Shares of CrowdStrike, Palo Alto Networks and Zscaler dropped as much as 11% in days after Anthropic released an AI tool capable of scanning entire codebases for vulnerabilities, a launch that analysts are already calling a panic-driven selloff disconnected from real competitive threat.
Market shock follows AI launch
The turbulence began on Feb. 20, when Anthropic released Claude Code Security, an AI-powered vulnerability detection tool, in a limited research preview.
Within days, shares of several leading cybersecurity companies including CrowdStrike, Palo Alto Networks, Fortinet and Zscaler, fell sharply as investors reassessed the sector’s future competitiveness.
According to market data reported by Reuters, stocks such as CrowdStrike, Datadog and Zscaler dropped roughly 11%, while Fortinet and Okta declined about 6%, reflecting widespread investor anxiety about AI’s growing capabilities.
Claude Code Security analyzes entire software codebases, identifies vulnerabilities and proposes fixes for developers to review, functions previously performed by teams of engineers or specialized scanning tools.
What Claude Code Security actually does
Anthropic describes the new system as capable of reasoning through software like a skilled security researcher, tracing data flows and identifying complex vulnerabilities that rule-based scanners often miss.
The company says its latest AI model has already uncovered more than 500 high-severity vulnerabilities in open-source projects that had previously undergone extensive audits.
Unlike traditional cybersecurity platforms, however, the tool focuses primarily on code analysis before deployment, rather than defending live systems from attacks.
“Claude Code Security scans codebases for vulnerabilities and offers patch suggestions.”
Reuters reported, noting that the tool targets software development workflows rather than operational cyber defense.

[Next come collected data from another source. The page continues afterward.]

(** * EcoSphere: the simulation update engine of [Main.cpp]

    A shallow embedding of the plant/soil update engine ([overlapAreaXZ],
    [Plant::getOccupiedSoilIndices], [Plant::overlapFractionWithCell],
    [Plant::calculateLight], [Plant::grow], the start-up loops and the
    frame loop of [main], and the cell coordinates of its soil log).

    Number model.  The C++ [float] is embedded as an exact rational [Q]:
    every arithmetic operator is the corresponding operator of [Q], every
    comparison is decided on the rationals, and a literal such as [0.01f] is
    the rational [1/100].  Rounding, infinities and NaN are outside the model;
    the one place where the statements below depend on rounding, the size
    update of [grow], is given a second time on binary32 numbers.
    The C++ [int] is embedded as [Z]; signed overflow and out-of-range
    float-to-int conversions are undefined in C++ and are not given a
    meaning here.  [std::vector] is a [list], [std::map] is a [gmap]. *)

From Stdlib Require Import ZArith QArith Qround Lqa Lia List.
From Stdlib Require Floats.SpecFloat.
From stdpp Require Import base list gmap.

Local Open Scope Q_scope.

(** ** Scalars *)

(** [a < b] on floats, as a boolean. *)
Definition Qltb (a b : Q) : bool := negb (Qle_bool b a).

(** [std::max(a, b)] is [(a < b) ? b : a]. *)
Definition std_max (a b : Q) : Q := if Qltb a b then b else a.

(** [std::min(a, b)] is [(b < a) ? b : a]. *)
Definition std_min (a b : Q) : Q := if Qltb b a then b else a.

(** [clampf(v, a, b) = std::max(a, std::min(v, b))]. *)
Definition clampf (v a b : Q) : Q := std_max a (std_min v b).

(** [safeFloorToInt(v) = (int)std::floor(v)]. *)
Definition safeFloorToInt (v : Q) : Z := Qfloor v.

(** Conversion of a float to an integer type truncates toward zero. *)
Definition truncZ (v : Q) : Z := if Qltb v 0 then Qceiling v else Qfloor v.

(** [(unsigned char) v]: truncation, kept in the eight low bits.  (C++ leaves
    the conversion undefined when the truncated value is not in [0, 255].) *)
Definition to_uchar (v : Q) : Z := (truncZ v mod 256)%Z.

(** ** Overlap geometry *)

Definition overlapAreaXZ (ax az ah bx bz bh : Q) : Q :=
  let aMinX := ax - ah in let aMaxX := ax + ah in
  let aMinZ := az - ah in let aMaxZ := az + ah in
  let bMinX := bx - bh in let bMaxX := bx + bh in
  let bMinZ := bz - bh in let bMaxZ := bz + bh in
  let ix := std_max 0 (std_min aMaxX bMaxX - std_max aMinX bMinX) in
  let iz := std_max 0 (std_min aMaxZ bMaxZ - std_max aMinZ bMinZ) in
  ix * iz.

(** ** Data model *)

Record Vector2 := mkVector2 { v2x : Q; v2y : Q }.
Record Vector3 := mkVector3 { v3x : Q; v3y : Q; v3z : Q }.
Record Color := mkColor { cr : Z; cg : Z; cb : Z; ca : Z }.

(** [SoilCell]: [cell_position] holds the grid coordinates (X, Z). *)
Record SoilCell := mkSoilCell {
  cell_position : Vector2;
  water : Q;
  nitrogen : Q;
  phosphorus : Q;
  potassium : Q
}.

Record Plant := mkPlant {
  id : Z;
  position : Vector3;
  size : Q;
  color : Color;
  growthRate : Q;
  health : Q;
  age : Q;
  maxAge : Q;
  alive : bool;
  photosyntheticEfficiency : Q;
  baseMaintenance : Q;
  maintenancePerSize : Q;
  adsorptionEfficiency : Q;
  lastNutrientIntake : Q;
  lastAreaOccupied : Q
}.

This distinction has become central to the debate over whether markets reacted rationally.
Analysts warn of “panic-driven” selloff
Several industry analysts argue that investors may have overestimated the immediate threat posed by AI tools.
“What you’re seeing today is really the continuation of a panic-driven, narrative-led selloff.”
Shrenik Kothari, Director and Security Infrastructure Analyst, Robert W. Baird, told Reuters.
Kothari stated that AI code-review systems do not replace core cybersecurity functions such as detecting live intrusions, managing network defenses, or responding to ongoing cyber attacks.
Similarly, analysts cited by Barron’s and Reuters noted that enterprise cybersecurity relies on layered defenses, meaning automated code analysis tools may complement rather than replace existing platforms.
CrowdStrike CEO George Kurtz echoed that view, emphasizing that AI advancements could actually increase demand for security services rather than eliminate them.
The company pointed out that AI systems themselves introduce new risks that require monitoring and protection.
Financial analysts at Wedbush described the market reaction as driven partly by so-called AI ghost trade fears, where investors rapidly sell incumbents on expectations of disruption before real business impacts materialize.
A wider AI disruption wave hits tech
The cybersecurity selloff did not occur in isolation. The same wave of AI anxiety also hit other technology firms tied to legacy software services.
IBM shares, for example, dropped more than 13% after Anthropic announced separate AI capabilities capable of modernizing legacy COBOL code, an area historically dominated by IBM’s enterprise services business.
Market observers say these reactions reflect a deeper shift: AI is moving beyond chatbots into specialized professional domains such as coding, legal analysis and cybersecurity.
Even critics of the selloff acknowledge that AI is likely to reshape parts of the cybersecurity value chain, particularly tools focused on static application security testing and manual vulnerability review.
What comes next for cybersecurity
Despite the sharp market reaction, many experts believe the long-term outcome will be integration rather than replacement.
AI-driven tools may accelerate vulnerability discovery and reduce routine security workloads, but organizations still require real-time monitoring, incident response and infrastructure protection.
The research-preview product erased billions in market value within days, underscoring both the promise and uncertainty surrounding AI’s role in the future of technology.
As companies race to integrate artificial intelligence into every layer of software development, the cybersecurity industry now faces a pivotal question: whether AI will become its greatest competitive threat.